== WHAT THE TASK ASKS ==
Since only part of the material below is wanted, output exactly the lines from the one with "rewrite Hu. split_and!;" up to and including the one with "#[local] Existing Instance MapEtcd.client.".

== AVAILABLE DATA ==
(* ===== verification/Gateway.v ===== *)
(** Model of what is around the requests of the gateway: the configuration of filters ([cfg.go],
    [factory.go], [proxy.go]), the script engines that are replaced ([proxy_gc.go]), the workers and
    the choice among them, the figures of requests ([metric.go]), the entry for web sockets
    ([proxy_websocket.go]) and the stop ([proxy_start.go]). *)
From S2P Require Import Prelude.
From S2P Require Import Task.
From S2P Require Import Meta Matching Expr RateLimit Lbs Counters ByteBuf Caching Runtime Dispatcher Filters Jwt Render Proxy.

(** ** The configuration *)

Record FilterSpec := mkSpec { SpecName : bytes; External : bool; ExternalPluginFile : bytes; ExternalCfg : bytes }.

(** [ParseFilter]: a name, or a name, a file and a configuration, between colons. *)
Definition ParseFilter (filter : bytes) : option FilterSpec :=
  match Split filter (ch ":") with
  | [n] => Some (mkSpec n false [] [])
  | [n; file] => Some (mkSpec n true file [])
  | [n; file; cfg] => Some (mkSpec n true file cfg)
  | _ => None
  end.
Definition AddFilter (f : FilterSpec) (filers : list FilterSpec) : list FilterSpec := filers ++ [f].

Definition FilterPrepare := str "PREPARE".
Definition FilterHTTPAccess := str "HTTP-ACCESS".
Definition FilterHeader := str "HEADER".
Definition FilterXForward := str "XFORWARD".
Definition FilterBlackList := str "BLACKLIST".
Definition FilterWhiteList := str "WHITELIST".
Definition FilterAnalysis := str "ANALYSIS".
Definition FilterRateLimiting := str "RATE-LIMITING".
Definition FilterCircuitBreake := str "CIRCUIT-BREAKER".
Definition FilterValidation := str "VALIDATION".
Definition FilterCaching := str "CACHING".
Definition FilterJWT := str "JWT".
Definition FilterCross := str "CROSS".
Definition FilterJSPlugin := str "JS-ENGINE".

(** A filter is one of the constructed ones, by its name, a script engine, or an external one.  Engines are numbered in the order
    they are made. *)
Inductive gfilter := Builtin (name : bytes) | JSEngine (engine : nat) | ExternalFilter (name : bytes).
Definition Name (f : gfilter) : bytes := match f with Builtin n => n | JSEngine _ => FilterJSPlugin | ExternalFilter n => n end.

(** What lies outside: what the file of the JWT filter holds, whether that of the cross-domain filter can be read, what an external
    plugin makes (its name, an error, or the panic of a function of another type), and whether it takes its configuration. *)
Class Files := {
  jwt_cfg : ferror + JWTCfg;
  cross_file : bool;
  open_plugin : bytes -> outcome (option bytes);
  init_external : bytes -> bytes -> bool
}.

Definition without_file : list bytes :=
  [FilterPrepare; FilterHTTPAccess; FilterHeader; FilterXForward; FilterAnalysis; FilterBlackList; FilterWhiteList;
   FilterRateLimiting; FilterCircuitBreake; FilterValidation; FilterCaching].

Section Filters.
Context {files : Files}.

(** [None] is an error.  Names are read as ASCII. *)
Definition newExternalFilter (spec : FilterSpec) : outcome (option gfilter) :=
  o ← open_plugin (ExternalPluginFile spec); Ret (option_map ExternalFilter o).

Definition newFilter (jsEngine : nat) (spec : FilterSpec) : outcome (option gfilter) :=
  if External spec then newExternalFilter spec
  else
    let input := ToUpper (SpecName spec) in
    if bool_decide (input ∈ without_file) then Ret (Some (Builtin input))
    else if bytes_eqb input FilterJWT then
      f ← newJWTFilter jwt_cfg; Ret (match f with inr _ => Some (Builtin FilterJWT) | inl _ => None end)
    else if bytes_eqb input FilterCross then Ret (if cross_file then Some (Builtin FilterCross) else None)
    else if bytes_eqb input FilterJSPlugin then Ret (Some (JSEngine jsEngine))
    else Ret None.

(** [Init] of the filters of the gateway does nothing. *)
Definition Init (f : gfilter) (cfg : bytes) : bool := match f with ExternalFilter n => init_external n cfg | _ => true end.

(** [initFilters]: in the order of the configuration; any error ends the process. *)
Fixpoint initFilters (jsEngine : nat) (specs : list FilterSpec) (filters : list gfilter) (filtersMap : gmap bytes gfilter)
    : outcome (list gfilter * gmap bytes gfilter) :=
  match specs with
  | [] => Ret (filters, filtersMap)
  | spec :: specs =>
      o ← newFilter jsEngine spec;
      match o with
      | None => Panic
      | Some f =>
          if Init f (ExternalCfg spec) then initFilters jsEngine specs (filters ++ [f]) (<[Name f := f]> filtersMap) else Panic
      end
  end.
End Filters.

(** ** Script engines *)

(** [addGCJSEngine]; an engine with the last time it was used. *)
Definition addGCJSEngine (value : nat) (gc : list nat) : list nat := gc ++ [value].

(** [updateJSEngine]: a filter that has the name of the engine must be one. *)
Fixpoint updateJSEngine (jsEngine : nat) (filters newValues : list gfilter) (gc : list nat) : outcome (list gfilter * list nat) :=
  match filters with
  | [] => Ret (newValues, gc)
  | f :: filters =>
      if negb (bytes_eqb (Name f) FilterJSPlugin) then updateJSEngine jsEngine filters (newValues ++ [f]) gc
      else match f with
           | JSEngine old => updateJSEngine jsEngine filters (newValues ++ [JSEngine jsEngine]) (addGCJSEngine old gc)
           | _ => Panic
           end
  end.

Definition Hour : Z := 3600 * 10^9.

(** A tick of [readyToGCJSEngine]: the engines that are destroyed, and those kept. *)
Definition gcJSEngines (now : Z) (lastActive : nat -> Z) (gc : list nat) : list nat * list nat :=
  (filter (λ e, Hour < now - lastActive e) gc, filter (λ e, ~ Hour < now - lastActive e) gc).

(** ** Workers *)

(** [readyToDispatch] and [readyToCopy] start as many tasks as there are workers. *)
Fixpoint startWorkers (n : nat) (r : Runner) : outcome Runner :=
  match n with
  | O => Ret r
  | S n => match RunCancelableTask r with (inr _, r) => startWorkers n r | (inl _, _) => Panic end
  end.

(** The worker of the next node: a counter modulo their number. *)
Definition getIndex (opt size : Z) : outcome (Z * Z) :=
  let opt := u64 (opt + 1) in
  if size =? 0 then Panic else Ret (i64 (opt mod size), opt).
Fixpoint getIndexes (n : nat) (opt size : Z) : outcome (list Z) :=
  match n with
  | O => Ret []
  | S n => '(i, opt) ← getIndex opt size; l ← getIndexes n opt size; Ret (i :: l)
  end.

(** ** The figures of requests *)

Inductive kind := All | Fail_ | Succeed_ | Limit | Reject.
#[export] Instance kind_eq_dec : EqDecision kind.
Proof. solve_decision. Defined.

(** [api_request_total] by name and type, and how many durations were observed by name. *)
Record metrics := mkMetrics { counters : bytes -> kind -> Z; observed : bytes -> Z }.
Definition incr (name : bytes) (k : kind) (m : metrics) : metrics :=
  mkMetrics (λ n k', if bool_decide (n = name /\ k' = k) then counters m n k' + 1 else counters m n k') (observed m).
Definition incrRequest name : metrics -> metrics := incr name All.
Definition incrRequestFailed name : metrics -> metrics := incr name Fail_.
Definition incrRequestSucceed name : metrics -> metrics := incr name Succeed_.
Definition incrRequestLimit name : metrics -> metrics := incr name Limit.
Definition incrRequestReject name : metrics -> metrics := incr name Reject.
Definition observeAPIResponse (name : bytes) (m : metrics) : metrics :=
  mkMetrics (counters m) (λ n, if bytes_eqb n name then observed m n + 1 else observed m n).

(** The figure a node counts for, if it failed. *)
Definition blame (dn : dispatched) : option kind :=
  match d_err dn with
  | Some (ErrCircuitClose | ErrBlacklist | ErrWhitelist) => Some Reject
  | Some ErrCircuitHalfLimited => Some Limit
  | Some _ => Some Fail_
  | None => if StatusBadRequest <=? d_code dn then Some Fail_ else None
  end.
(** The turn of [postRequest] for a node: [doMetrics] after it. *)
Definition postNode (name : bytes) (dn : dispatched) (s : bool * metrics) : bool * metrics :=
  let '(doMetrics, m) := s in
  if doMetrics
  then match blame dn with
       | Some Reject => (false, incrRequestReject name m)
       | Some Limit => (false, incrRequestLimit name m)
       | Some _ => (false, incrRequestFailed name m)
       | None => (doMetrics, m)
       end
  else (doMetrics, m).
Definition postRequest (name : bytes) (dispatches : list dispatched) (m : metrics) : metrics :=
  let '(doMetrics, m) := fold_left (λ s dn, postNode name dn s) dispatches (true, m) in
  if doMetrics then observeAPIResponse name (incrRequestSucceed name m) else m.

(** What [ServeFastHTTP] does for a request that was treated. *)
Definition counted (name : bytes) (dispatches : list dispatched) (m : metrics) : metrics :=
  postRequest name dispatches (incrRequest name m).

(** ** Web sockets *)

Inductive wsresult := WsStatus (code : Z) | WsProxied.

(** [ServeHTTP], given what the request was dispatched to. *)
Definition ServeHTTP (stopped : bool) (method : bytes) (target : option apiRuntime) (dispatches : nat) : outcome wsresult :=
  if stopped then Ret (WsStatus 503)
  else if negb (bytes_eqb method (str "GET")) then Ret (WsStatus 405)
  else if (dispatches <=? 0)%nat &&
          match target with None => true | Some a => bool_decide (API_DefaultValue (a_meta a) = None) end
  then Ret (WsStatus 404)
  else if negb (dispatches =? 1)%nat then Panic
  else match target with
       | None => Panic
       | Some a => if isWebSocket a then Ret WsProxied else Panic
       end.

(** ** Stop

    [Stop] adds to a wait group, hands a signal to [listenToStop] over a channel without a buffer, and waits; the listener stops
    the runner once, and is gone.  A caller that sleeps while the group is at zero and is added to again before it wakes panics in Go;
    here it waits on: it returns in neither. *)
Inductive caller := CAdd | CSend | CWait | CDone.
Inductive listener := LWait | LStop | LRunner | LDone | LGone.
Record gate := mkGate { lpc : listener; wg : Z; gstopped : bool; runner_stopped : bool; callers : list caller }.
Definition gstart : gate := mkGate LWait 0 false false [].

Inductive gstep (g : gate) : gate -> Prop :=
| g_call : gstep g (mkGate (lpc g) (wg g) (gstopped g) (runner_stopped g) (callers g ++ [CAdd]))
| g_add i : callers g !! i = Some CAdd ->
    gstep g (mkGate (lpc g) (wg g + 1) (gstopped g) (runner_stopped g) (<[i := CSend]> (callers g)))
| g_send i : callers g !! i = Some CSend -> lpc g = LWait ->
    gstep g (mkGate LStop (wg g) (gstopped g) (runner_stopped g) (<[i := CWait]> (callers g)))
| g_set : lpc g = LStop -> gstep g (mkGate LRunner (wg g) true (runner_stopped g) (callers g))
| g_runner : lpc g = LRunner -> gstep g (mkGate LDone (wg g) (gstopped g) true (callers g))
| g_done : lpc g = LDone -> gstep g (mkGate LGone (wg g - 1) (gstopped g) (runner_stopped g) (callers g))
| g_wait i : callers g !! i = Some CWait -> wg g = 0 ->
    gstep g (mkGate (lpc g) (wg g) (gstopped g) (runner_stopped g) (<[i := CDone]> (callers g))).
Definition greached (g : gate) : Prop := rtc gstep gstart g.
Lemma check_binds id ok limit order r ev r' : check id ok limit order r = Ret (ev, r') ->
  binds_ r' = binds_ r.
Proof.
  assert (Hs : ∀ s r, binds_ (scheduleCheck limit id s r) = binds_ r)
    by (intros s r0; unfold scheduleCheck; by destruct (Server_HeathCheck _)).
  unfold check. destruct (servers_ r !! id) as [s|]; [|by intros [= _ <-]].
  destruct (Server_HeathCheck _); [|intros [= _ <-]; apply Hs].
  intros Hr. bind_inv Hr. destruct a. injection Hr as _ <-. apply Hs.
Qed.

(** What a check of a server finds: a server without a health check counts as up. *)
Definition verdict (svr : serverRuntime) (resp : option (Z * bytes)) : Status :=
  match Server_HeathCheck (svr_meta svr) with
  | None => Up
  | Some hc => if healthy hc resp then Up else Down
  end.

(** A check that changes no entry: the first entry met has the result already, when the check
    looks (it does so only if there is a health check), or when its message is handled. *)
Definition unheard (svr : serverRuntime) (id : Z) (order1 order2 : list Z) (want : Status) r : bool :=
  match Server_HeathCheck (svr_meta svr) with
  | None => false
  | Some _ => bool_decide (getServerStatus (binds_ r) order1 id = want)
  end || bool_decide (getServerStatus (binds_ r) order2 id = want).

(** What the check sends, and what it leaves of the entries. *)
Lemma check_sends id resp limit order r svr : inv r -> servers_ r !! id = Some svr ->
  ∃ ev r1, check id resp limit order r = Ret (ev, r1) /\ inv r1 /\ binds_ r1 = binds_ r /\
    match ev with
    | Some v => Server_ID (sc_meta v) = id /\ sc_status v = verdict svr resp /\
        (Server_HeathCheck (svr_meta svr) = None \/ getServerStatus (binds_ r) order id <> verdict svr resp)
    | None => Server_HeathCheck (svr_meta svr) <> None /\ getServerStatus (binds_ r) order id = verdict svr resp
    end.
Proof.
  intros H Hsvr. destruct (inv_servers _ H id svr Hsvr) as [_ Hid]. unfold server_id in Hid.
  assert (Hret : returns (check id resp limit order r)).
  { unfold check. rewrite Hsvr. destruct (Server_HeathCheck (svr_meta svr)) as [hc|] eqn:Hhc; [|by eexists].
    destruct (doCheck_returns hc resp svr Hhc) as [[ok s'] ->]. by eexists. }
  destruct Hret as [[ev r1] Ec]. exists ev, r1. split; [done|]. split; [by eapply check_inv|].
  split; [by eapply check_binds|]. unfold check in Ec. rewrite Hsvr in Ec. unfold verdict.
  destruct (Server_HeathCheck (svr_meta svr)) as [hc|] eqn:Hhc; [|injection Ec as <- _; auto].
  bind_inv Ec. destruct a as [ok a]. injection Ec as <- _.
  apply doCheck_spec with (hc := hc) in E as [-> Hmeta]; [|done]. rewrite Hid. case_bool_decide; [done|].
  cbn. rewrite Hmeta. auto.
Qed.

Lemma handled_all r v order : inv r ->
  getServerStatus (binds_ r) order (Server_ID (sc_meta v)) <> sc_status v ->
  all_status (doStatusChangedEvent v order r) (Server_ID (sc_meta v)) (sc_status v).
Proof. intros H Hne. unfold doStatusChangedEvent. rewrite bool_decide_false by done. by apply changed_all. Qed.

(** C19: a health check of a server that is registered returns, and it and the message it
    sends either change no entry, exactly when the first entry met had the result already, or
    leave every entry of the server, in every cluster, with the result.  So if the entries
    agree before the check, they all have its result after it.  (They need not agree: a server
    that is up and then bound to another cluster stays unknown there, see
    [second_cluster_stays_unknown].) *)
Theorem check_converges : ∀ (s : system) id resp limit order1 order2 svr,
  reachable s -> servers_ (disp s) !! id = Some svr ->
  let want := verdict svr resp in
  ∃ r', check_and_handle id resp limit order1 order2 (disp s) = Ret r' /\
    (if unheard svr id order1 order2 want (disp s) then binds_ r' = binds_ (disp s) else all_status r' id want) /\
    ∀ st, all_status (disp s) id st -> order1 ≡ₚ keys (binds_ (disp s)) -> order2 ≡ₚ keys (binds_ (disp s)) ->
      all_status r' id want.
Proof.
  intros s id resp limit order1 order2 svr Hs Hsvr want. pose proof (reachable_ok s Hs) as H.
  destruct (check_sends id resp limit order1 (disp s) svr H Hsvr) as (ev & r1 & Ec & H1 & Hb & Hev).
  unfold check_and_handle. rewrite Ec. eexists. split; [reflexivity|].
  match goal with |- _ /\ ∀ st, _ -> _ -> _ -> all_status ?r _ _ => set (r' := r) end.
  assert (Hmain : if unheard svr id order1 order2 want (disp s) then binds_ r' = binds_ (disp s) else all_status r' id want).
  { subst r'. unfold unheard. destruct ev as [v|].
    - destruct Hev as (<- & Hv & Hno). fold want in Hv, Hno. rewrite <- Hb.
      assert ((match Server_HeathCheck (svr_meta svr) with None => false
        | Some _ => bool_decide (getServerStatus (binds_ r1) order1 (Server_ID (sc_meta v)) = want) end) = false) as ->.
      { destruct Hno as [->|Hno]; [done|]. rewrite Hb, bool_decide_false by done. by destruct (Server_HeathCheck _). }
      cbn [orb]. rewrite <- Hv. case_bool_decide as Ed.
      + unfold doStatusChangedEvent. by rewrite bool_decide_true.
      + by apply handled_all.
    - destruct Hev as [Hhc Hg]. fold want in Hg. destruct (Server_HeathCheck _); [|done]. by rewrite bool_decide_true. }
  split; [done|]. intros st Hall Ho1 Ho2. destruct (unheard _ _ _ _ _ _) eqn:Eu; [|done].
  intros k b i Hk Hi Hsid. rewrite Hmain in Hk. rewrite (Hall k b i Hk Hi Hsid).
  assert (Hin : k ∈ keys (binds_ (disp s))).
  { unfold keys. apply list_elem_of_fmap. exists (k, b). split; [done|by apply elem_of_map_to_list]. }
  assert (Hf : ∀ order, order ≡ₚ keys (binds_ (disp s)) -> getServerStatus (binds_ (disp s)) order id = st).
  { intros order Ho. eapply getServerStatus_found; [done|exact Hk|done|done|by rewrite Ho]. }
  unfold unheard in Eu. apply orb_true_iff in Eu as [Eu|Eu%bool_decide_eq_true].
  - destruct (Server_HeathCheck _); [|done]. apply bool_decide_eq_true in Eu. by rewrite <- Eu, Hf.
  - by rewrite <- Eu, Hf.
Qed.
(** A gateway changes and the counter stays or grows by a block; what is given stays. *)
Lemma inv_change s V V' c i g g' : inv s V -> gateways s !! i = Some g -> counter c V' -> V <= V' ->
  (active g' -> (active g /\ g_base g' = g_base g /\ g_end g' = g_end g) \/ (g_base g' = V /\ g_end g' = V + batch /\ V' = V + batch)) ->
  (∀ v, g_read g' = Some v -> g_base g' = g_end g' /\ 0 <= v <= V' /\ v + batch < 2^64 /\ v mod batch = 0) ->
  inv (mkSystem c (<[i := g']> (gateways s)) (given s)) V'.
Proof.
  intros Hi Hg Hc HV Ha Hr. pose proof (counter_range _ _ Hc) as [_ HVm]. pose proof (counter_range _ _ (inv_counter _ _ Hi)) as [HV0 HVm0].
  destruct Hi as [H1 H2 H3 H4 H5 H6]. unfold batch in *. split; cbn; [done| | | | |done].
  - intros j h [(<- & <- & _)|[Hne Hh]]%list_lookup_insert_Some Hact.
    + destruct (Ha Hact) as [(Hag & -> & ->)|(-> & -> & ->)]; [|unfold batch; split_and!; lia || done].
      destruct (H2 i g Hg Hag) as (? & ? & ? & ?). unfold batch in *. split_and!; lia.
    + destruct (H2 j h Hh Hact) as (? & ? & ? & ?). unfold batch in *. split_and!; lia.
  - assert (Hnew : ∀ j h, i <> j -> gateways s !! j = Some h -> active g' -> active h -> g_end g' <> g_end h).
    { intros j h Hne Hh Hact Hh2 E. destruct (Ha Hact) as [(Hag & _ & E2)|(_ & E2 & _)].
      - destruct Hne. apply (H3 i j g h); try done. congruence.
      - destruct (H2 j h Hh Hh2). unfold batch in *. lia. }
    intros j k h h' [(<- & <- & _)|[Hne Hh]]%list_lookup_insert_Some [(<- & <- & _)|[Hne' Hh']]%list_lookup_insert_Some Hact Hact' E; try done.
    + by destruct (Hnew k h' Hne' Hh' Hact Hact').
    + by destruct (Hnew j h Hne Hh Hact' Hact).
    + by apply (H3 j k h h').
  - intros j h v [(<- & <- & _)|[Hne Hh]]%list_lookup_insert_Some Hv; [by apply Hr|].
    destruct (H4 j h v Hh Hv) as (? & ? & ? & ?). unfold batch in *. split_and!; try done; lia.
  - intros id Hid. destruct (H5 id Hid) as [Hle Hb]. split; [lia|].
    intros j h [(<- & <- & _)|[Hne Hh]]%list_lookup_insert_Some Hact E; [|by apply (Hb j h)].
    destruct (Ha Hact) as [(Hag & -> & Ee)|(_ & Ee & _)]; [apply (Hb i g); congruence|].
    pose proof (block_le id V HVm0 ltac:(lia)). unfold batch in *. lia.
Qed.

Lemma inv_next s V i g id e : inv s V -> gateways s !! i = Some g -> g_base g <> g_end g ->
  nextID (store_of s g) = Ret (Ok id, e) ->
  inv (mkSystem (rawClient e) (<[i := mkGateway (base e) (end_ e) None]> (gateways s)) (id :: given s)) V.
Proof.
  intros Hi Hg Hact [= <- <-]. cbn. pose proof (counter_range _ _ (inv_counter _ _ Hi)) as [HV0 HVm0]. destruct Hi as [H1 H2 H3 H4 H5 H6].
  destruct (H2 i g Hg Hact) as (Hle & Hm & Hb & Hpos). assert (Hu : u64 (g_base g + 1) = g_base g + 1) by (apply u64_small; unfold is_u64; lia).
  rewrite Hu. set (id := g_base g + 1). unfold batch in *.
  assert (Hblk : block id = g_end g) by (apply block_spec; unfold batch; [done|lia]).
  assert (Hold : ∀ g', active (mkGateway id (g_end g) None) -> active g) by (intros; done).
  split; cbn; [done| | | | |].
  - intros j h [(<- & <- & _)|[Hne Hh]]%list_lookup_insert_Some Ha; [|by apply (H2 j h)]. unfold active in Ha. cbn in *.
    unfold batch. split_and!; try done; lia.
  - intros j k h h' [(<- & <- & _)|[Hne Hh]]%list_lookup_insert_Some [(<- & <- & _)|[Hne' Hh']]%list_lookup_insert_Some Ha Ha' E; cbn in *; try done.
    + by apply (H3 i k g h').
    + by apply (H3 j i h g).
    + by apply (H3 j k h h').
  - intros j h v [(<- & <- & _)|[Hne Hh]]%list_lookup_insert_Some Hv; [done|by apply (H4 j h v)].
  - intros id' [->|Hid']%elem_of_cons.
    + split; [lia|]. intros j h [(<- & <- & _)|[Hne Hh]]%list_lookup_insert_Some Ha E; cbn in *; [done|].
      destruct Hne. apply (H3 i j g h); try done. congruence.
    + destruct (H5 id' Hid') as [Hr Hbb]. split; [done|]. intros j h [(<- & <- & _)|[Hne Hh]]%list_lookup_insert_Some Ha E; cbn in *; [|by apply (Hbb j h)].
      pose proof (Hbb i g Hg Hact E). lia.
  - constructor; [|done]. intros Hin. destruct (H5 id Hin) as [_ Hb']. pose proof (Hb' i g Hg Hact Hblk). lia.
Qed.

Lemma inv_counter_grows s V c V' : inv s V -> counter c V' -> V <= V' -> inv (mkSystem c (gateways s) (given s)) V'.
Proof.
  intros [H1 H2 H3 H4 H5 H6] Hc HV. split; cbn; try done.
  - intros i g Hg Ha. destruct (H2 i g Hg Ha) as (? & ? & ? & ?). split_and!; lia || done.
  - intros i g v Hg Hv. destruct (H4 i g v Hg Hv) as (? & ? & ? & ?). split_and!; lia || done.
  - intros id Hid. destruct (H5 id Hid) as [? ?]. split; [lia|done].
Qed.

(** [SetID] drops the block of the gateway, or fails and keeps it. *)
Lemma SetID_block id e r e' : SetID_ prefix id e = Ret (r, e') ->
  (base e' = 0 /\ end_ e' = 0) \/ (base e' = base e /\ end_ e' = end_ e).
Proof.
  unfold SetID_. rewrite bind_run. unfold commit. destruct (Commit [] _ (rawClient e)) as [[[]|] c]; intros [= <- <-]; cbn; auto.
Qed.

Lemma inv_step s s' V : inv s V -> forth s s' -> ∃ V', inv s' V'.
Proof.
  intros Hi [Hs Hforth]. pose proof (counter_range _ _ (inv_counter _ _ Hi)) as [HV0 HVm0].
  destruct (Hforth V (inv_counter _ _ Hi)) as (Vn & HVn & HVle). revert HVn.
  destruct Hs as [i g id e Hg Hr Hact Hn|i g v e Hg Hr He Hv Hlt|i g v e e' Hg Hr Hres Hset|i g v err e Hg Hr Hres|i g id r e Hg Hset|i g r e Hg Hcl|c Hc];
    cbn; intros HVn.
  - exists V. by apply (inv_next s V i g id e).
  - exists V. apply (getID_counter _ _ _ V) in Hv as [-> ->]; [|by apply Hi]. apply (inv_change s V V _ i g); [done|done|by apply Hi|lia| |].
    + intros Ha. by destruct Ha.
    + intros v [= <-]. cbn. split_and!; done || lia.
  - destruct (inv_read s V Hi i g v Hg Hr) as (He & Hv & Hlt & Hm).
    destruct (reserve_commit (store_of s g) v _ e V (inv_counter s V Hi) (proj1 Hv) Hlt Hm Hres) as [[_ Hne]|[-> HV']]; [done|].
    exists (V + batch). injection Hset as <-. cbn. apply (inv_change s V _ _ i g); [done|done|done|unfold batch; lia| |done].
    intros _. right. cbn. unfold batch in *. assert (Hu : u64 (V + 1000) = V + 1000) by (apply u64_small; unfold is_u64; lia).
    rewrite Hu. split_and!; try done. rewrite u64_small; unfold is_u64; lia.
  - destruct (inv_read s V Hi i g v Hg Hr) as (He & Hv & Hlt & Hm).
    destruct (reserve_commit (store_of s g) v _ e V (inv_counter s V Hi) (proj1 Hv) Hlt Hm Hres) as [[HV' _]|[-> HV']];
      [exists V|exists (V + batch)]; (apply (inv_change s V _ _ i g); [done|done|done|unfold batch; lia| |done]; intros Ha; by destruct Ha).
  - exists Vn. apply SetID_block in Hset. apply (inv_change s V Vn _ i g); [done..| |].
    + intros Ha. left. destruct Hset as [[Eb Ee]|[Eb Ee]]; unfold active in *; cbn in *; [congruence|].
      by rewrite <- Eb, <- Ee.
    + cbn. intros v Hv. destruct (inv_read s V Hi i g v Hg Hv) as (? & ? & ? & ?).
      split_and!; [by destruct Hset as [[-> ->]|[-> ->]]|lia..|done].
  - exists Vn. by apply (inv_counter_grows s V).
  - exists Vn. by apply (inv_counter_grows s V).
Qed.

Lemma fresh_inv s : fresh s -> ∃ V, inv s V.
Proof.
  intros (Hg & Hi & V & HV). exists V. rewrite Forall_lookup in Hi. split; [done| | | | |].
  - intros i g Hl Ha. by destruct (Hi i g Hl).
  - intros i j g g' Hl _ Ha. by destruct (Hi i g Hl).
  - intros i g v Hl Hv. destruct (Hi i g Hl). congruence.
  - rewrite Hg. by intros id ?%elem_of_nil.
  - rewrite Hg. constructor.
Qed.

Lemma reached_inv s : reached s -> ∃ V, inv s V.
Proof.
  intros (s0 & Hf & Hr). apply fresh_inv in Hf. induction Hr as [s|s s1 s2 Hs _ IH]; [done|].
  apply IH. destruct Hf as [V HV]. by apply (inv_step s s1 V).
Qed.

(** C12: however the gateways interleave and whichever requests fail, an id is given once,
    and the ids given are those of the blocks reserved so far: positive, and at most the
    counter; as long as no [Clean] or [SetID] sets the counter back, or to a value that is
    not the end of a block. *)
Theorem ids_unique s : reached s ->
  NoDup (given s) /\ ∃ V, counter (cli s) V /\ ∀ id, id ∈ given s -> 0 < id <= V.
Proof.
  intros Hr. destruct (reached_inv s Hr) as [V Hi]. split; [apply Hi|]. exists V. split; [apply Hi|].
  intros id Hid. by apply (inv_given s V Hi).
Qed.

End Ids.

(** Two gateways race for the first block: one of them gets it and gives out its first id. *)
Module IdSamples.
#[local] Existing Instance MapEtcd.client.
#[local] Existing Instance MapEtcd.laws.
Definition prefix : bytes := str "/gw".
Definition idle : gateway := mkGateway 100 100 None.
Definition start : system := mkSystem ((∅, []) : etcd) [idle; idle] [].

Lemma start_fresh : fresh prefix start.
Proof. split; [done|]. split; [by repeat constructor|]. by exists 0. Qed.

== EXERCISE OUTPUT ==
    rewrite Hu. split_and!; try done. rewrite u64_small; unfold is_u64; lia.
  - destruct (inv_read s V Hi i g v Hg Hr) as (He & Hv & Hlt & Hm).
    destruct (reserve_commit (store_of s g) v _ e V (inv_counter s V Hi) (proj1 Hv) Hlt Hm Hres) as [[HV' _]|[-> HV']];
      [exists V|exists (V + batch)]; (apply (inv_change s V _ _ i g); [done|done|done|unfold batch; lia| |done]; intros Ha; by destruct Ha).
  - exists Vn. apply SetID_block in Hset. apply (inv_change s V Vn _ i g); [done..| |].
    + intros Ha. left. destruct Hset as [[Eb Ee]|[Eb Ee]]; unfold active in *; cbn in *; [congruence|].
      by rewrite <- Eb, <- Ee.
    + cbn. intros v Hv. destruct (inv_read s V Hi i g v Hg Hv) as (? & ? & ? & ?).
      split_and!; [by destruct Hset as [[-> ->]|[-> ->]]|lia..|done].
  - exists Vn. by apply (inv_counter_grows s V).
  - exists Vn. by apply (inv_counter_grows s V).
Qed.

Lemma fresh_inv s : fresh s -> ∃ V, inv s V.
Proof.
  intros (Hg & Hi & V & HV). exists V. rewrite Forall_lookup in Hi. split; [done| | | | |].
  - intros i g Hl Ha. by destruct (Hi i g Hl).
  - intros i j g g' Hl _ Ha. by destruct (Hi i g Hl).
  - intros i g v Hl Hv. destruct (Hi i g Hl). congruence.
  - rewrite Hg. by intros id ?%elem_of_nil.
  - rewrite Hg. constructor.
Qed.

Lemma reached_inv s : reached s -> ∃ V, inv s V.
Proof.
  intros (s0 & Hf & Hr). apply fresh_inv in Hf. induction Hr as [s|s s1 s2 Hs _ IH]; [done|].
  apply IH. destruct Hf as [V HV]. by apply (inv_step s s1 V).
Qed.

(** C12: however the gateways interleave and whichever requests fail, an id is given once,
    and the ids given are those of the blocks reserved so far: positive, and at most the
    counter; as long as no [Clean] or [SetID] sets the counter back, or to a value that is
    not the end of a block. *)
Theorem ids_unique s : reached s ->
  NoDup (given s) /\ ∃ V, counter (cli s) V /\ ∀ id, id ∈ given s -> 0 < id <= V.
Proof.
  intros Hr. destruct (reached_inv s Hr) as [V Hi]. split; [apply Hi|]. exists V. split; [apply Hi|].
  intros id Hid. by apply (inv_given s V Hi).
Qed.

End Ids.

(** Two gateways race for the first block: one of them gets it and gives out its first id. *)
Module IdSamples.
#[local] Existing Instance MapEtcd.client.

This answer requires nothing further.